*TASK TO CARRY OUT:*
What you return should be each line of the data containing the string "answers".

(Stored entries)

::::::

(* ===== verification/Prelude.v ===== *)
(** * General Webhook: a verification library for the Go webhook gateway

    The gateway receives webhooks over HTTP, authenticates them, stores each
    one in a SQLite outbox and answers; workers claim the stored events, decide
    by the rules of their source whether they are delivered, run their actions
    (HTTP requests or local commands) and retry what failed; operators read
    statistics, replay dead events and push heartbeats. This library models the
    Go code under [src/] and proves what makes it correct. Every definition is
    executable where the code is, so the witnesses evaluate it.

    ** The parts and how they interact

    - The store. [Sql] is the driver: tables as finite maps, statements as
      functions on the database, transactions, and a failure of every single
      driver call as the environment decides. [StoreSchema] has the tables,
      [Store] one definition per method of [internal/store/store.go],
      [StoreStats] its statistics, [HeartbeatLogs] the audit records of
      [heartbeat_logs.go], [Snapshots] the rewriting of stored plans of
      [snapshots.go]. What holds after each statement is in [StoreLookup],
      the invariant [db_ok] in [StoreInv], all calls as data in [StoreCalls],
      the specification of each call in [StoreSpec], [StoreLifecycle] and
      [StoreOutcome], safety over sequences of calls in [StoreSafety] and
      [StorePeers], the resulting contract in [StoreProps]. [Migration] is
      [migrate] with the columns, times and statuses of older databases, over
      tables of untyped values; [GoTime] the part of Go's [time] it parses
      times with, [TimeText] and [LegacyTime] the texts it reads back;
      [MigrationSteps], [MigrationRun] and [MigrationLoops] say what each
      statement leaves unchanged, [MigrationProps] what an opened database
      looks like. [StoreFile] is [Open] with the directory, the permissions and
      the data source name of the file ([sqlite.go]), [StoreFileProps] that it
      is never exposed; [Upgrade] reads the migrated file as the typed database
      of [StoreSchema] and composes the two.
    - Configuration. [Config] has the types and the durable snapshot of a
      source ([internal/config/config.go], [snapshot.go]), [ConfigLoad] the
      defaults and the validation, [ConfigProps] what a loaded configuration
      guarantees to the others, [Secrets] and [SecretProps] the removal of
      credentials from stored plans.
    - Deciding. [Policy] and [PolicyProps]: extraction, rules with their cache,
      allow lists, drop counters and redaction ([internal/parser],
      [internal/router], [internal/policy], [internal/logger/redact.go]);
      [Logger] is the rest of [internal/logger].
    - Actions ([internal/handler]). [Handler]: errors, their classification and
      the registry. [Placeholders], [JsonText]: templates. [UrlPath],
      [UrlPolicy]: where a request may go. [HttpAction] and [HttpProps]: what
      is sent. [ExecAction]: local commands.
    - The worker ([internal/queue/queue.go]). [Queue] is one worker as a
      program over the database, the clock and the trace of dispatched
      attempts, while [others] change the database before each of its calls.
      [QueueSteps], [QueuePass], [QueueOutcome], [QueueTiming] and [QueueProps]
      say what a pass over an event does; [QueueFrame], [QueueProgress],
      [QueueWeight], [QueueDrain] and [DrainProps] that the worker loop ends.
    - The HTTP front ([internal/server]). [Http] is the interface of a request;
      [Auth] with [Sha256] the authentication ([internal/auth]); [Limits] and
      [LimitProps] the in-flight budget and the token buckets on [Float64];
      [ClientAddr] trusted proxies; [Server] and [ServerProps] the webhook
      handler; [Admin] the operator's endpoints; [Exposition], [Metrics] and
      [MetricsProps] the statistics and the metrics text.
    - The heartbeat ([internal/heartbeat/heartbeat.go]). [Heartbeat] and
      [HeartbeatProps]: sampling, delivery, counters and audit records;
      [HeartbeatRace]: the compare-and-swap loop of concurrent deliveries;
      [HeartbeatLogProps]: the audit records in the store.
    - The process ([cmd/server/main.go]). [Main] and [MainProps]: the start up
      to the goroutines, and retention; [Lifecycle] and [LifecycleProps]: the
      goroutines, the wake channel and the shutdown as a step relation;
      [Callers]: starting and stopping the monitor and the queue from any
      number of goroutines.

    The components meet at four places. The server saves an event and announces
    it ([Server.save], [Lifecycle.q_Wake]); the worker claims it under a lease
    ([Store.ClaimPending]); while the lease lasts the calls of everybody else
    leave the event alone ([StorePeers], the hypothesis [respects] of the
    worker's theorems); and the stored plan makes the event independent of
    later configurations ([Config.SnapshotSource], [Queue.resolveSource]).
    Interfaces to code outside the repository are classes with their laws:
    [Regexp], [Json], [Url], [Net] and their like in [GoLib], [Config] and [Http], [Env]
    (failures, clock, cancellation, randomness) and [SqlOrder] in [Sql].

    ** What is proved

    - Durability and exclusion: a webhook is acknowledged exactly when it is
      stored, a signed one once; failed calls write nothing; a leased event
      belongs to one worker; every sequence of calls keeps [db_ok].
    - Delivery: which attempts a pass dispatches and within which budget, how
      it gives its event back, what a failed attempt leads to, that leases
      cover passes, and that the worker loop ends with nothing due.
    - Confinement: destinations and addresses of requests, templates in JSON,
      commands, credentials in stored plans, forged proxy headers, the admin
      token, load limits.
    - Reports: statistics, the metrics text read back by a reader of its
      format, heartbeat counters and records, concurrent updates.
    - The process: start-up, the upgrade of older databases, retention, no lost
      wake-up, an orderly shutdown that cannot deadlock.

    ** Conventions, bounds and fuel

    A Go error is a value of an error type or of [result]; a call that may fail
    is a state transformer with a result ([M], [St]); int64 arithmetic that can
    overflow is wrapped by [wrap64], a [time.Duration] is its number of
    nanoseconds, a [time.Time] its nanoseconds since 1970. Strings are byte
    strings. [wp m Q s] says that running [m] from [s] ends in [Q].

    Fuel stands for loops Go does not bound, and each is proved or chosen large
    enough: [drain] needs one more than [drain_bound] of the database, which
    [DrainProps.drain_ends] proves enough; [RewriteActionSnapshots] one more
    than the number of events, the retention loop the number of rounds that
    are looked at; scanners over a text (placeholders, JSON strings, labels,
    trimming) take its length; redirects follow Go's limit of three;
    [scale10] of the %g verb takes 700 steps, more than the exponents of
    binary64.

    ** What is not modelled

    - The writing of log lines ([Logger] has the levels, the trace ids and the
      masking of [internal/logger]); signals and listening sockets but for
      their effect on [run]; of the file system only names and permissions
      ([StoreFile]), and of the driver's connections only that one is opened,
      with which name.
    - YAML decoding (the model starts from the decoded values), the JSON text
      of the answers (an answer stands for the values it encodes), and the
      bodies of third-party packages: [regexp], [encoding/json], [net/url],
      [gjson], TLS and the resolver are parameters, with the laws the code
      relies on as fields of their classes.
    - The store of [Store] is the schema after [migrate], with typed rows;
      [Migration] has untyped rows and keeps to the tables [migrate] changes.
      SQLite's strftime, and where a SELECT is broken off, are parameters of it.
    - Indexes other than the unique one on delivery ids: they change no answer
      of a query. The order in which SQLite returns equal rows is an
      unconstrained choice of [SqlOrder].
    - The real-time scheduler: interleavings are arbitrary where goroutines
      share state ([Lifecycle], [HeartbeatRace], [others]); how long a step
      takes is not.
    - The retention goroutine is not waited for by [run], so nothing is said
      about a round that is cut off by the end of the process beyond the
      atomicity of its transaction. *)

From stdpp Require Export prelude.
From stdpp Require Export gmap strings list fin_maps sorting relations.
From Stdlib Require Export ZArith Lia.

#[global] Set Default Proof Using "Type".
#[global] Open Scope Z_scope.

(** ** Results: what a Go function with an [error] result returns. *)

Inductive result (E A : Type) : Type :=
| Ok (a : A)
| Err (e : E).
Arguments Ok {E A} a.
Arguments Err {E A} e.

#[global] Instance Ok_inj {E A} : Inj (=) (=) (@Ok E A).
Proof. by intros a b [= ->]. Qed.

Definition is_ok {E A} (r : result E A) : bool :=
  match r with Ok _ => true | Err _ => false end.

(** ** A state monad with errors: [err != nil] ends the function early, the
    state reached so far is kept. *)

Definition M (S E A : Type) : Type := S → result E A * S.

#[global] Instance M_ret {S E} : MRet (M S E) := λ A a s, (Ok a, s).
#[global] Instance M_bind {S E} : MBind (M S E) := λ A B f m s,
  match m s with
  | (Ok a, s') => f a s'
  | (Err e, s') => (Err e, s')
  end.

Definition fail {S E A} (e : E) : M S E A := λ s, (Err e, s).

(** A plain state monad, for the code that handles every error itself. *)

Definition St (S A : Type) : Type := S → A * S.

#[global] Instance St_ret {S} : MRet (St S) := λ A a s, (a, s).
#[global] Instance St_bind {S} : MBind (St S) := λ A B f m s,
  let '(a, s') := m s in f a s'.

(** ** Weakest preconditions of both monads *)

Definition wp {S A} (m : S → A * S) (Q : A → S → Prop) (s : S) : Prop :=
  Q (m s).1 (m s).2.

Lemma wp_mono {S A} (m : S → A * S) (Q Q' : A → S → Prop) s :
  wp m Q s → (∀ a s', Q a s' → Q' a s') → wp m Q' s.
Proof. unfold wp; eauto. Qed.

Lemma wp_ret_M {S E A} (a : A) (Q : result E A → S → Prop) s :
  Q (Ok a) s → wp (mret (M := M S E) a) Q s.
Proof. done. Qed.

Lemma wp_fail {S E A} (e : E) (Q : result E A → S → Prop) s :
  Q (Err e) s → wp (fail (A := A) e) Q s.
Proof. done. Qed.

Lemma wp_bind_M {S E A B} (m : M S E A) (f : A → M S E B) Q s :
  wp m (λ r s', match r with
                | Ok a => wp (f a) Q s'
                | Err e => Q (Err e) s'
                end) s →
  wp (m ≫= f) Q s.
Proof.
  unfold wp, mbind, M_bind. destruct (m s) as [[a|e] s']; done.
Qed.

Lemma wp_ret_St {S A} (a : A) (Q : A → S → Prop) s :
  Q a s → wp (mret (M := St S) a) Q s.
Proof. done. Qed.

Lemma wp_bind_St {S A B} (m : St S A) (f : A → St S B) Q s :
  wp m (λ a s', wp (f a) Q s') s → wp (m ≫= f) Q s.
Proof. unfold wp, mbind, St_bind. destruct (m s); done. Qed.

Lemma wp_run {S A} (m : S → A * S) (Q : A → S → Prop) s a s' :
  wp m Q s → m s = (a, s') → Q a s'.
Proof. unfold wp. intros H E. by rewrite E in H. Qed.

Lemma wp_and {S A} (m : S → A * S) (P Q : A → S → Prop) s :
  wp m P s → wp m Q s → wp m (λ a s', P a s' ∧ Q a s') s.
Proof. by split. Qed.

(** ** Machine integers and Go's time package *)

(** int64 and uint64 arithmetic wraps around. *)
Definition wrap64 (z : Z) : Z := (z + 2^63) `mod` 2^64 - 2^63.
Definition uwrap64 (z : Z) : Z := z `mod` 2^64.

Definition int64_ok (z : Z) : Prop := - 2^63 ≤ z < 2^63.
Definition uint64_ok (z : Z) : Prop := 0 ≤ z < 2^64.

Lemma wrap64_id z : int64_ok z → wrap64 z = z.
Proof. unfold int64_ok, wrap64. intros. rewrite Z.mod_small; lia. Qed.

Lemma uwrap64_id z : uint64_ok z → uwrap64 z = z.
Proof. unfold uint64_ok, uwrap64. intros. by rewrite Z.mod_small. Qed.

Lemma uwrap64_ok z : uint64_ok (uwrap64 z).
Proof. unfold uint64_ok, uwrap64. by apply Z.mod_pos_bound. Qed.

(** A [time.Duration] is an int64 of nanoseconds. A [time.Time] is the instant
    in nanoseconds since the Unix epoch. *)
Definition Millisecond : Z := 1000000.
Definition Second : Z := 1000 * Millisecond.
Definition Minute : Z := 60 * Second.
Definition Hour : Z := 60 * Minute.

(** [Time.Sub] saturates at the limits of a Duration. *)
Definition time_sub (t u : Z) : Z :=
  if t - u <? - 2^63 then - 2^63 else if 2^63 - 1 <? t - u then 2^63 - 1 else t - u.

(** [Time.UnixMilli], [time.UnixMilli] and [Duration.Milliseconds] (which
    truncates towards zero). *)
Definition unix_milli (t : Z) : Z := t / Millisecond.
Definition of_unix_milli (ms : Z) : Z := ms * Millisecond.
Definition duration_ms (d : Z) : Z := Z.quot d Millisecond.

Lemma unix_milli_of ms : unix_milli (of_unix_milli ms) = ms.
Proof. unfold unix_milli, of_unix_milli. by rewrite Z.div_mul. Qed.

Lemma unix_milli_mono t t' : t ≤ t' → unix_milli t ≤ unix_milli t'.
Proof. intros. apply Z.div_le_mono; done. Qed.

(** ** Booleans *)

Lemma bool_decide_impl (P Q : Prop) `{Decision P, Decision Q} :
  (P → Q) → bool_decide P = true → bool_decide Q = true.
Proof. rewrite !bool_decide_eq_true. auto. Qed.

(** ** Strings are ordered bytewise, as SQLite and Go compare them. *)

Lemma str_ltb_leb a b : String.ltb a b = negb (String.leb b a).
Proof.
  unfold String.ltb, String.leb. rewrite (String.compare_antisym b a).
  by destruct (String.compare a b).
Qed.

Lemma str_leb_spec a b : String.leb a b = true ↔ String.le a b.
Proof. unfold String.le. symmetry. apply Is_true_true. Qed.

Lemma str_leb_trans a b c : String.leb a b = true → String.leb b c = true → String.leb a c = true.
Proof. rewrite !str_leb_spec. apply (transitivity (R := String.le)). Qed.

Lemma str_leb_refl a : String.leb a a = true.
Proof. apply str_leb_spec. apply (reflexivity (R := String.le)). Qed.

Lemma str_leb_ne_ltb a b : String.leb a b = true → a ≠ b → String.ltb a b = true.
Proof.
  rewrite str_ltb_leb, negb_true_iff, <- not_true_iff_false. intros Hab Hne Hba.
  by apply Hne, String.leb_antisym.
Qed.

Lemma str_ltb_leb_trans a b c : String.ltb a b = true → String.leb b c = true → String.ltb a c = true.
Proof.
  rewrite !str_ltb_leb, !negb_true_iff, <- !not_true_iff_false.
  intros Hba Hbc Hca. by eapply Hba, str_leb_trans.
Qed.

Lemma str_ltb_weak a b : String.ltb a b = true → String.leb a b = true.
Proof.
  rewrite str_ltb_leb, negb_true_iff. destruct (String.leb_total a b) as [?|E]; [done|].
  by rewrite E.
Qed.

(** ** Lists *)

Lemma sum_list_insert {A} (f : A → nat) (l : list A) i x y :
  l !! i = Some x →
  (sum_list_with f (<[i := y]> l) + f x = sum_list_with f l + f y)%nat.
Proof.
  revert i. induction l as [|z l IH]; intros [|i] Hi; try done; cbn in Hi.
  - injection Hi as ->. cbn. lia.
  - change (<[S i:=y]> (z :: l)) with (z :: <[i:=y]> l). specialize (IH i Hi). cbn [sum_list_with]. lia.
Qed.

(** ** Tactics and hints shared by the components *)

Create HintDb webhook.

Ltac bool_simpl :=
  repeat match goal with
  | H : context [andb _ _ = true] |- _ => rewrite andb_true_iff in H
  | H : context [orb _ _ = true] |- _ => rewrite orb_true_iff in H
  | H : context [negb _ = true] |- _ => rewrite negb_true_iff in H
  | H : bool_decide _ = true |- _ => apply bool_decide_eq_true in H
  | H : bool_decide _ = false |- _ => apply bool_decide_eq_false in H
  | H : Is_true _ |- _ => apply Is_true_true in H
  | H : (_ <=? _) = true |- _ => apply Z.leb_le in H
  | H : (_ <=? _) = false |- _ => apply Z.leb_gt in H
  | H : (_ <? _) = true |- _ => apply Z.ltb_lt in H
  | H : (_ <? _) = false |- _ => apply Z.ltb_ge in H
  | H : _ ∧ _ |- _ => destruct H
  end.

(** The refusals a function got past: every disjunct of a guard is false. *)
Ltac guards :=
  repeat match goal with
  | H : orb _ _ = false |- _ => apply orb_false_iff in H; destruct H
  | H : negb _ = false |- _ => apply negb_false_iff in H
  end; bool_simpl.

::::::

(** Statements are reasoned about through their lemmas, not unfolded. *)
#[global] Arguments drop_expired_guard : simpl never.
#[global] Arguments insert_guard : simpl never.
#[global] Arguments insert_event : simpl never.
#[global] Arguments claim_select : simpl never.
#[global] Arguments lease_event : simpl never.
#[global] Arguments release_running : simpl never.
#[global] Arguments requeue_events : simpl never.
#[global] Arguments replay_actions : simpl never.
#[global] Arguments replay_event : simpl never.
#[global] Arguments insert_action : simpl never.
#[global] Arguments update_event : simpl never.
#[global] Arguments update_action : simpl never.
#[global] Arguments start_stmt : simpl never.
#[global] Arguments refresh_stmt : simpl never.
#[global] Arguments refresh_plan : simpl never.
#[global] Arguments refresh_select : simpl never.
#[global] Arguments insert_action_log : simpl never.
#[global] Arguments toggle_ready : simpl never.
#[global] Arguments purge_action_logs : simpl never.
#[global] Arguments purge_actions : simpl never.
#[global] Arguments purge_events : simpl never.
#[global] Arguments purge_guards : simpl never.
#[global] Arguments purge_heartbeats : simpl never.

::::::

*TASK RESPONSE:*
    one in a SQLite outbox and answers; workers claim the stored events, decide
      of the answers (an answer stands for the values it encodes), and the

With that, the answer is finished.